Yeah, that's how this gal started off her new life in her new apartment inadvertently ratting out her new neighbor (who has since moved out due to other issues).
I just will never look at smores the same way again...
Labels: Apt, Moving In Stilettos, Philly, Random Mess
Can I say this was the move from hell? Seriously - Move. From. Hell. Y'all know I had that last final work project which continued on and on and on, burning me out to the point of no return. I was exhausted only to have to pack up 7 years of my life in Florida into a 17' UHaul. Thank god for my family and friends who saved my butt and pitched in with helping me pack up the apartment. Looking back, perhaps we should have gotten the 24' however somehow we got everything SQUEEZED into the truck & the Cougar and drove up the east coast to my lovely new neighborhood of Manayunk in my favorite city of Philadelphia.
I know, I've been a horrid blogger as I'm still drained - however, I do have some funny moving stories which I'll try to rehash as I get my feet wet getting back into the blogging world.
To paint a pic of the chaos I'm facing - my kitchen is only 1/2 done. I JUST found my coffee maker and I've been here a week. My clothes are still in boxes - I think I've unpacked 7 boxes of my 13 closet boxes. Go figure. My first meal I could cook here on my schmancy new gas stove - yeah, it was a batch of rice and hamburger for the dog & cat who are having their own issues "adjusting" to the water up here. Quite mortifying to meet my new landlord face to face when I'm looking like a hot mess and my dog has quite the need for a little Pepto. (yeah, I know - TMI!) But I'm relaxed more than I've been in a long time and quite calm in my city. I haven't had the chance to slap Ant or Rifleman upside their heads yet but give me time.
So bear with me and I promise to tell y'all the story of the Toasty Marshmallow on Moving Day and the Vet who Overdosed my Dog... both of which were ummm.. not fun.

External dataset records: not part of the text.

(** ** Instances on the sample environments *)

Lemma applyToElement_effect_witness :
  DOM.styles
    (WaveGenerator.applyToElement Sample.online
       (WaveGenerator.new WaveConfig.empty) 1%nat ["#111111"; "#222222"]
       DOM.initial) 2%nat
  = DOM.Style.initial.
Proof.
  apply (applyToElement_effect Sample.online
           (WaveGenerator.new WaveConfig.empty) 1%nat ["#111111"; "#222222"]
           DOM.initial).
  discriminate.
Defined.

Lemma extractColors_outcome_witness :
  JS.len [mkRGB 100 100 100; mkRGB 200 50 50] = 2.
Proof.
  apply (extractColors_outcome Sample.online
           (Song.extractor (Sample.fresh Sample.online))
           (ImageUrl "cover.png") 2 DOM.initial
           [mkRGB 100 100 100; mkRGB 200 50 50]).
  - vm_compute. reflexivity.
  - lia.
Defined.


(** A white image sampled at every index gives a result that is flowing,
    with colours that are no hex colours and a harmony that is [NaN]. *)
Example createWaves_white :
  exists (result : WaveResult.t) (st' : Song.State),
    Song.createWaves Sample.white (ImageUrl "white.png") None
      (Song.new Sample.white
         (ExtractorOptions.mk (F := Partial) (Some 1) (Some 1) None None)
         WaveConfig.empty DOM.initial)
    = (Ok result, st')
    /\ WaveResult.isFlowing result = true
    /\ WaveResult.colors result = ["#fafaNaN"; "#faNaNNaN"]
    /\ WaveResult.harmony result = F64.NaN
    /\ WaveResult.mood result = "balanced"
    /\ WaveResult.intensity result = "medium".
Proof.
  eexists. eexists. split; [vm_compute; reflexivity |]. repeat split.
Qed.

(** With a sample rate of zero the extraction never ends, and neither
    does [createWaves]. *)
Example createWaves_diverges :
  fst (Song.createWaves Sample.online (ImageUrl "cover.png") None
         (Song.new Sample.online
            (ExtractorOptions.mk (F := Partial) None (Some 0) None None)
            WaveConfig.empty DOM.initial))
  = Diverges.
Proof. vm_compute. reflexivity. Qed.

Lemma createWaves_caches_witness :
  exists (result : WaveResult.t) (st' : Song.State),
    Song.createWaves Sample.online (ImageUrl "cover.png") None
      (Sample.fresh Sample.online)
    = (Ok result, st')
    /\ WaveResult.colors result = ["#646464"; "#c83232"]
    /\ Song.cache st' = [("cover.png", ["#646464"; "#c83232"])].
Proof.
  assert (Hex : ColorExtractor.extractColors Sample.online
                  (Song.extractor (Sample.fresh Sample.online))
                  (ImageUrl "cover.png") 2
                  (Song.world (Sample.fresh Sample.online))
                = (Ok [mkRGB 100 100 100; mkRGB 200 50 50],
                   DOM.recordExtraction (ImageUrl "cover.png") DOM.initial))
    by (vm_compute; reflexivity).
  destruct (createWaves_caches Sample.online (Sample.fresh Sample.online)
              (ImageUrl "cover.png") None
              [mkRGB 100 100 100; mkRGB 200 50 50]
              (DOM.recordExtraction (ImageUrl "cover.png") DOM.initial)
              eq_refl Hex)
    as (result & st' & Hcall & _ & _ & Hcolors & _ & Hcache).
  exists result, st'. split; [exact Hcall |]. split; [exact Hcolors |].
  rewrite Hcache, Hcolors. vm_compute. reflexivity.
Defined.

Lemma createWaves_miss_witness :
  DOM.extractions
    (Song.world
       (snd (Song.createWaves Sample.offline (ImageUrl "cover.png") None
               (Sample.fresh Sample.offline))))
  = [ImageUrl "cover.png"]
  /\ Song.cache
       (snd (Song.createWaves Sample.offline (ImageUrl "cover.png") None
               (Sample.fresh Sample.offline)))
     = [].
Proof.
  destruct (createWaves_miss Sample.offline (Sample.fresh Sample.offline)
              (ImageUrl "cover.png") None eq_refl) as [Hlog Hcache].
  split; [exact Hlog |].
  exact (Hcache (ErrorObj "Failed to load image: cover.png") eq_refl).
Defined.

Lemma headless_inert_witness :
  Song.cache
    (Song.step Sample.headless
       (Song.CreateWaves (ImageUrl "cover.png") (Some 1%nat))
       (Sample.fresh Sample.headless))
  = []
  /\ DOM.styles
       (Song.world
          (Song.step Sample.headless
             (Song.CreateWaves (ImageUrl "cover.png") (Some 1%nat))
             (Sample.fresh Sample.headless)))
     = DOM.styles (Song.world (Sample.fresh Sample.headless)).
Proof.
  destruct (headless_inert Sample.headless eq_refl) as [Hdom Hcache].
  split.
  - apply Hcache. apply Song.reachable_step. apply Song.reachable_new.
  - apply (Hdom (Song.CreateWaves (ImageUrl "cover.png") (Some 1%nat))
             (Sample.fresh Sample.headless)).
Defined.



(** ** The doubles of the model and the doubles of the kernel *)

(** The library's arithmetic done once in the model and once with the
    binary64 operations of the kernel, on the inputs at which the two
    would part if the model rounded otherwise. *)
Section KernelDoubles.
Import Utils.
Import Floats.
#[local] Set Warnings "-inexact-float".

Example brightness_grey_175 :
  F64.toPrim (calculateBrightness (mkRGB 175 175 175))
  = (0.299 * 175 + 0.587 * 175 + 0.114 * 175)%float
  /\ (0.299 * 175 + 0.587 * 175 + 0.114 * 175 <? 175)%float = true.
Proof. split; vm_compute; reflexivity. Qed.

Example brightness_above_180 :
  F64.toPrim (calculateBrightness (mkRGB 220 194 3))
  = (0.299 * 220 + 0.587 * 194 + 0.114 * 3)%float
  /\ (180 <? 0.299 * 220 + 0.587 * 194 + 0.114 * 3)%float = true.
Proof. split; vm_compute; reflexivity. Qed.

Example brightness_below_100 :
  F64.toPrim (calculateBrightness (mkRGB 74 108 127))
  = (0.299 * 74 + 0.587 * 108 + 0.114 * 127)%float
  /\ (0.299 * 74 + 0.587 * 108 + 0.114 * 127 <? 100)%float = true.
Proof. split; vm_compute; reflexivity. Qed.

Example brightness_below_40 :
  F64.toPrim (calculateBrightness (mkRGB 14 48 67))
  = (0.299 * 14 + 0.587 * 48 + 0.114 * 67)%float
  /\ (0.299 * 14 + 0.587 * 48 + 0.114 * 67 <? 40)%float = true.
Proof. split; vm_compute; reflexivity. Qed.

Example brightness_above_200 :
  F64.toPrim (calculateBrightness (mkRGB 144 226 213))
  = (0.299 * 144 + 0.587 * 226 + 0.114 * 213)%float
  /\ (200 <? 0.299 * 144 + 0.587 * 226 + 0.114 * 213)%float = true.
Proof. split; vm_compute; reflexivity. Qed.

(** The three pairs of [(0, 64, 128)], [(128, 0, 64)] and [(0, 0, 0)]
    are at distances 256, 192 and 192. *)
Example harmony_three :
  F64.toPrim
    (calculateHarmony [mkRGB 0 64 128; mkRGB 128 0 64; mkRGB 0 0 0])
  = ((0 + (1 - 106 / 150) + (1 - 42 / 150) + (1 - 42 / 150)) / 3)%float
  /\ F64.toPrim
       (calculateHarmony [mkRGB 0 0 0; mkRGB 0 64 128; mkRGB 128 0 64])
     = ((0 + (1 - 42 / 150) + (1 - 42 / 150) + (1 - 106 / 150)) / 3)%float.
Proof. split; vm_compute; reflexivity. Qed.

Example saturation_of_orange :
  F64.toPrim (saturationOf (mkRGB 220 194 3)) = ((220 - 3) / 220)%float.
Proof. vm_compute. reflexivity. Qed.

End KernelDoubles.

Thankfully the dog is fine and no marshmallows were harmed. The Vet, however, the jury is still out on that one.
Yeah, Yeah, Yeah - I know I should be packing like a fiend but the day to day has gotten in the way. Working crazy mad hours had me about passin' out yesterday. I just had no idea I was so exhausted. The best thing Friday was seeing Wiggs & Shadow and Wiggy's reaction to me picking him up. It was like he was doubtful that I'd pick him up. Being without those two was a hard adjustment for me when I was traveling. I've gotten use to the furbrats and their snoring.
So Tuesday (or Wednesday) is the last day at the 9to9. I'm sad to be leaving some fabulous people behind but excited to see what is on the horizon. The moving truck is here on Sunday and I should be Philly bound Monday if all goes well.
Ahhh - another milestone - those slimy rat bastid palmetto bugs in the car have been vanquished (or the lone survivor is hiding in fear). I found them in the trunk and just ditched EVERYTHING I could, including some press kits from back in the day. Oh my lord, I was so upset with myself - and even more upset when the slew of them attacked me like "Bitch, how dare you upset our home". Mind you they crawled up through the Fred Flinstone Stiletto hole and just populated in the trunk. I was terrified of going in there but once I started cleaning it out, it was like a madwoman took over and I just pushed on. I know that sometimes I put off the hard stuff and I need to stop doing that and just face it head on.
Thursday, the car goes into the shop for a tune-up, oil change and H.'s uncle is going to make sure it gets detailed. I'm sure I'll get a lecture but I owned up to the drama and I Found out that palmetto car attacks are quite common around here.
Now, I have 30 boxes that I have to get packed before tomorrow afternoon so if you don't mind, Let's just hope Wiggs doesn't try to "mark" the boxes.